(** Setting a rate makes the process wait for its own period exactly:
    [max_count] interrupts of the hardware, which runs at the fastest rate
    asked for; every process that was exact stays exact. *)
Lemma rtc_write_virtualizes {D} `{Board D} m buf pid s (d : D) j :
  rtc_inv s (obs d) → 1 ≤ pid ≤ MAX_PROCESSES → buf ≠ 0 → 0 ≤ j ≤ 10 → loads32 m buf = 2 ^ j →
  let '(r, s', d') := rtc_write m buf pid s d in
  r = 1 ∧ rtc_inv s' (obs d') ∧ rate (proc_of s' pid) = 2 ^ j ∧ in_sync s' pid ∧
  (∀ q, 1 ≤ q ≤ MAX_PROCESSES → in_sync s q → in_sync s' q) ∧ rtc_users s' = rtc_users s.
Proof.
  unfold MAX_PROCESSES. intros Hinv Hp Hb Hj Hrate. destruct (Hinv) as (k & Hk & Hr & Hh & Hl & Hf).
  assert (1 ≤ 2 ^ j ≤ 1024) as Hpow.
  { change 1 with (2 ^ 0). change 1024 with (2 ^ 10). split; apply Z.pow_le_mono_r; lia. }
  unfold rtc_write. rewrite (proj2 (Z.eqb_neq buf 0) Hb), Hrate. cbv zeta.
  rewrite (proj2 (Z.eqb_neq (2 ^ j) 0)) by lia. unfold RATE_MAX.
  rewrite Z.gtb_ltb, (proj2 (Z.ltb_ge 1024 (2 ^ j))) by lia. simpl orb.
  rewrite s32_small, (proj2 (power_of_two_test (2 ^ j) Hpow)) by (lia || eauto).
  rewrite Z.eqb_refl. simpl negb. rewrite Z.gtb_ltb, Hr.
  set (f := λ p, set_max_count (s32 (Z.quot (2 ^ k) (2 ^ j))) (set_rate_field (2 ^ j) p)).
  assert (∀ q, 1 ≤ q ≤ 6 → upd_proc pid f (rtc_procs s) !!! Z.to_nat (q - 1)
    = if decide (q = pid) then f (proc_of s pid) else proc_of s q) as Hq.
  { intros q Hq. rewrite upd_proc_lookup by lia. done. }
  assert (∀ kk, j ≤ kk → k ≤ kk →
    Forall (λ p, ∃ i, 0 ≤ i ≤ kk ∧ rate p = 2 ^ i) (upd_proc pid f (rtc_procs s))) as Hforall.
  { intros kk H1 H2. apply Forall_insert.
    - eapply Forall_impl; [exact Hf|]. intros p (i & Hi & E). exists i. split; [lia|done].
    - exists j. split; [lia|done]. }
  destruct (Z.ltb_spec (2 ^ k) (2 ^ j)) as [Hlt|Hge].
  - assert (k < j) as Hkj by (apply (Z.pow_lt_mono_r_iff 2); lia).
    set (s1 := Rtc (2 ^ j) (rtc_users s) (upd_proc pid f (rtc_procs s))).
    assert (∀ q, 1 ≤ q ≤ 6 → in_sync (update_rtc_processes s1) q) as Hsync.
    { intros q Hq6. assert (∃ i, 0 ≤ i ≤ j ∧ rate (proc_of s1 q) = 2 ^ i) as (i & Hi & E).
      { pose proof (Hforall j ltac:(lia) ltac:(lia)) as Hfa. rewrite Forall_lookup in Hfa.
        apply (Hfa (Z.to_nat (q - 1))). apply list_lookup_lookup_total_lt.
        cbn [s1 rtc_procs]. rewrite length_upd_proc. lia. }
      apply (update_in_sync s1 q j i); [|done|done|lia|lia].
      unfold s1. cbn [rtc_procs]. rewrite length_upd_proc. lia. }
    destruct (set_rate_spec j d ltac:(lia)) as [Hhw _].
    split; [done|]. split; [|split; [|split; [|split]]].
    + exists j. split; [lia|]. split; [done|]. split; [done|].
      unfold update_rtc_processes, s1. cbn [rtc_procs]. rewrite length_fmap, length_upd_proc.
      split; [done|]. apply Forall_fmap. eapply Forall_impl; [exact (Hforall j ltac:(lia) ltac:(lia))|done].
    + unfold proc_of, update_rtc_processes, s1. cbn [rtc_procs].
      rewrite (list_lookup_total_fmap _ _ (Z.to_nat (pid - 1))) by (rewrite length_upd_proc; lia).
      rewrite Hq, decide_True by (lia || done). done.
    + by apply Hsync.
    + intros q Hq6 _. by apply Hsync.
    + done.
  - assert (j ≤ k) as Hkj by (apply (Z.pow_le_mono_r_iff 2); lia).
    set (s1 := Rtc (2 ^ k) (rtc_users s) (upd_proc pid f (rtc_procs s))).
    assert (in_sync s1 pid) as Hsync.
    { unfold in_sync, proc_of, s1. cbn [rtc_procs rtc_rate]. rewrite Hq, decide_True by (lia || done).
      apply quot_pow2; lia. }
    split; [done|]. split; [|split; [|split; [|split]]].
    + exists k. split; [lia|]. split; [done|]. split; [done|]. unfold s1. cbn [rtc_procs].
      rewrite length_upd_proc. split; [done|]. apply Hforall; lia.
    + unfold proc_of, s1. cbn [rtc_procs]. rewrite Hq, decide_True by (lia || done). done.
    + done.
    + intros q Hq6 Hs. destruct (decide (q = pid)) as [->|Hne]; [done|].
      unfold in_sync, proc_of, s1 in *. cbn [rtc_procs rtc_rate].
      rewrite Hq, decide_False by (lia || done). unfold proc_of. rewrite Hs. done.
    + done.
Qed.

(** The clock as two processes have it open at the default rate. *)
Definition sample_rtc : rtc_state := Rtc 2 2 (replicate 6 (RtcProcess 2 0 1)).
Definition sample_clock : pc := Pc (set_cmos 0x2F (set_cmos_sel REG_A hw_reset)) [] [].
Lemma sample_rtc_inv : rtc_inv sample_rtc (obs sample_clock).
Proof.
  exists 1. split; [lia|]. split; [done|]. split; [vm_compute; reflexivity|]. split; [done|].
  apply Forall_replicate. exists 1. split; [lia|done].
Qed.

Lemma rtc_write_virtualizes_witness :
  let '(r, s', d') := rtc_write (store32 ∅ 1000 64) 1000 3 sample_rtc sample_clock in
  r = 1 ∧ rtc_inv s' (obs d') ∧ rate (proc_of s' 3) = 2 ^ 6 ∧ in_sync s' 3 ∧
  (∀ q, 1 ≤ q ≤ MAX_PROCESSES → in_sync sample_rtc q → in_sync s' q) ∧
  rtc_users s' = rtc_users sample_rtc.
Proof.
  apply (rtc_write_virtualizes (store32 ∅ 1000 64) 1000 3 sample_rtc sample_clock 6).
  - exact sample_rtc_inv.
  - unfold MAX_PROCESSES. lia.
  - lia.
  - lia.
  - vm_compute. reflexivity.
Defined.

(** C38: a read returns after exactly [max_count] clock interrupts, at once if
    there are none to wait for - as before the first [rtc_write]. *)
Theorem rtc_read_waits {D} `{Board D} pid s (d : D) n :
  length (rtc_procs s) = 6%nat → 1 ≤ pid ≤ MAX_PROCESSES →
  0 ≤ max_count (proc_of s pid) < 2147483648 → Z.of_nat n ≤ 2147483648 →
  rtc_read_done pid (Nat.iter n (λ sd, rtc_handler_main sd.1 sd.2) (rtc_read_begin pid s, d)).1
  = bool_decide (max_count (proc_of s pid) ≤ Z.of_nat n).
Proof.
  unfold MAX_PROCESSES. intros Hl Hp Hm Hn.
  assert (length (rtc_procs (Nat.iter n (λ sd, rtc_handler_main sd.1 sd.2) (rtc_read_begin pid s, d)).1) = 6%nat
    ∧ curr_count (proc_of (Nat.iter n (λ sd, rtc_handler_main sd.1 sd.2) (rtc_read_begin pid s, d)).1 pid)
      = max_count (proc_of s pid) - Z.of_nat n) as [_ Hc].
  { induction n as [|n IH].
    - simpl. rewrite length_upd_proc. split; [done|]. unfold proc_of, rtc_read_begin. cbn [rtc_procs].
      rewrite upd_proc_lookup, decide_True by (lia || done). simpl. unfold proc_of. lia.
    - destruct IH as [IH1 IH2]; [lia|]. rewrite Nat.iter_succ. revert IH1 IH2.
      generalize (Nat.iter n (λ sd : rtc_state * D, rtc_handler_main sd.1 sd.2) (rtc_read_begin pid s, d)).
      intros [s1 d1]. cbn [fst snd]. intros IH1 IH2. unfold rtc_handler_main. cbn [fst rtc_procs].
      rewrite length_fmap. split; [done|]. unfold proc_of in *. cbn [rtc_procs].
      rewrite (list_lookup_total_fmap _ _ (Z.to_nat (pid - 1))) by lia. simpl. rewrite IH2.
      rewrite s32_small by lia. lia. }
  unfold rtc_read_done. unfold proc_of in Hc at 1. rewrite Hc.
  case_bool_decide; destruct (Z.gtb_spec (max_count (proc_of s pid) - Z.of_nat n) 0); simpl; lia || done.
Qed.

Lemma rtc_read_waits_witness :
  rtc_read_done 3 (Nat.iter 1 (λ sd, rtc_handler_main sd.1 sd.2) (rtc_read_begin 3 sample_rtc, pc_reset)).1
  = bool_decide (max_count (proc_of sample_rtc 3) ≤ Z.of_nat 1).
Proof.
  apply (rtc_read_waits 3 sample_rtc pc_reset 1).
  - reflexivity.
  - unfold MAX_PROCESSES. lia.
  - vm_compute. split; congruence.
  - lia.
Defined.

(** Closing the clock while others have it open recomputes [rtc_rate] and
    every [max_count] but does not touch the hardware: when the fastest
    process closes, the others' waits become too short. *)
Lemma rtc_close_stale_hardware {D} `{Board D} pid s (d : D) k :
  rtc_inv s (obs d) → 1 ≤ pid ≤ MAX_PROCESSES → 2 ≤ rtc_users s < 2147483648 → rtc_rate s = 2 ^ k →
  (∀ q, 1 ≤ q ≤ MAX_PROCESSES → q ≠ pid → rate (proc_of s q) = RATE_MIN) →
  let '(r, s', d') := rtc_close pid s d in
  r = 0 ∧ rtc_rate s' = RATE_MIN ∧ d' = d ∧ hw_rate (obs d') = 2 ^ k ∧
  ∀ q, 1 ≤ q ≤ MAX_PROCESSES → max_count (proc_of s' q) = 1.
Proof.
  unfold MAX_PROCESSES. intros (k' & Hk & Hr & Hh & Hl & Hf) Hp Hu Hrk Hothers.
  assert (2 ^ k = 2 ^ k') as -> by congruence.
  unfold rtc_close. rewrite s32_small, (proj2 (Z.eqb_neq _ _)) by lia.
  set (procs := upd_proc pid (set_rate_field RATE_MIN) (rtc_procs s)).
  assert (length procs = 6%nat) as Hlen by (unfold procs; by rewrite length_upd_proc).
  assert (∀ q, 1 ≤ q ≤ 6 → rate (procs !!! Z.to_nat (q - 1)) = RATE_MIN) as Hall.
  { intros q Hq. unfold procs. rewrite upd_proc_lookup by lia. case_decide; [done|]. by apply Hothers. }
  assert (Forall (λ p, rate p = RATE_MIN) procs) as Hforall.
  { apply Forall_lookup. intros i p Hi. pose proof (lookup_lt_Some _ _ _ Hi).
    specialize (Hall (Z.of_nat i + 1) ltac:(lia)).
    replace (Z.to_nat (Z.of_nat i + 1 - 1)) with i in Hall by lia.
    by rewrite (list_lookup_total_correct _ _ _ Hi) in Hall. }
  assert (foldl (λ r p, if rate p >? r then rate p else r) RATE_MIN procs = RATE_MIN) as ->.
  { clear - Hforall. induction Hforall as [|p l E _ IH]; [done|]. simpl. by rewrite E. }
  split; [done|]. split; [done|]. split; [done|]. split; [done|].
  intros q Hq. unfold proc_of, update_rtc_processes. cbn [rtc_procs rtc_rate].
  rewrite (list_lookup_total_fmap _ _ (Z.to_nat (q - 1))) by lia. simpl. by rewrite Hall.
Qed.

Definition fast_rtc : rtc_state :=
  Rtc 1024 2 [RtcProcess 1024 0 1; RtcProcess 2 0 512; RtcProcess 2 0 512; RtcProcess 2 0 512;
              RtcProcess 2 0 512; RtcProcess 2 0 512].
Definition fast_clock : pc := Pc (set_cmos 0x26 (set_cmos_sel REG_A hw_reset)) [] [].
Lemma rtc_close_stale_hardware_witness :
  let '(r, s', d') := rtc_close 1 fast_rtc fast_clock in
  r = 0 ∧ rtc_rate s' = RATE_MIN ∧ d' = fast_clock ∧ hw_rate (obs d') = 2 ^ 10 ∧
  ∀ q, 1 ≤ q ≤ MAX_PROCESSES → max_count (proc_of s' q) = 1.
Proof.
  apply (rtc_close_stale_hardware 1 fast_rtc fast_clock 10).
  - exists 10. split; [lia|]. split; [done|]. split; [vm_compute; reflexivity|]. split; [done|].
    unfold fast_rtc. cbn [rtc_procs]. apply Forall_cons. split; [exists 10; split; [lia|done]|].
    repeat (apply Forall_cons; split; [exists 1; split; [lia|done]|]). apply Forall_nil. exact I.
  - unfold MAX_PROCESSES. lia.
  - simpl. lia.
  - reflexivity.
  - unfold MAX_PROCESSES. intros q Hq Hne.
    assert (q = 2 ∨ q = 3 ∨ q = 4 ∨ q = 5 ∨ q = 6) as Hc by lia. by destruct_or! Hc; subst.
Defined.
━━━━━━
INSTRUCTIONS TO FOLLOW
Please give again only the lines from the start of the material through the line holding "unfold rtc_write. rewrite", exactly as they are written.

RESPONSE TO THE TASK
(** Setting a rate makes the process wait for its own period exactly:
    [max_count] interrupts of the hardware, which runs at the fastest rate
    asked for; every process that was exact stays exact. *)
Lemma rtc_write_virtualizes {D} `{Board D} m buf pid s (d : D) j :
  rtc_inv s (obs d) → 1 ≤ pid ≤ MAX_PROCESSES → buf ≠ 0 → 0 ≤ j ≤ 10 → loads32 m buf = 2 ^ j →
  let '(r, s', d') := rtc_write m buf pid s d in
  r = 1 ∧ rtc_inv s' (obs d') ∧ rate (proc_of s' pid) = 2 ^ j ∧ in_sync s' pid ∧
  (∀ q, 1 ≤ q ≤ MAX_PROCESSES → in_sync s q → in_sync s' q) ∧ rtc_users s' = rtc_users s.
Proof.
  unfold MAX_PROCESSES. intros Hinv Hp Hb Hj Hrate. destruct (Hinv) as (k & Hk & Hr & Hh & Hl & Hf).
  assert (1 ≤ 2 ^ j ≤ 1024) as Hpow.
  { change 1 with (2 ^ 0). change 1024 with (2 ^ 10). split; apply Z.pow_le_mono_r; lia. }
  unfold rtc_write. rewrite (proj2 (Z.eqb_neq buf 0) Hb), Hrate. cbv zeta.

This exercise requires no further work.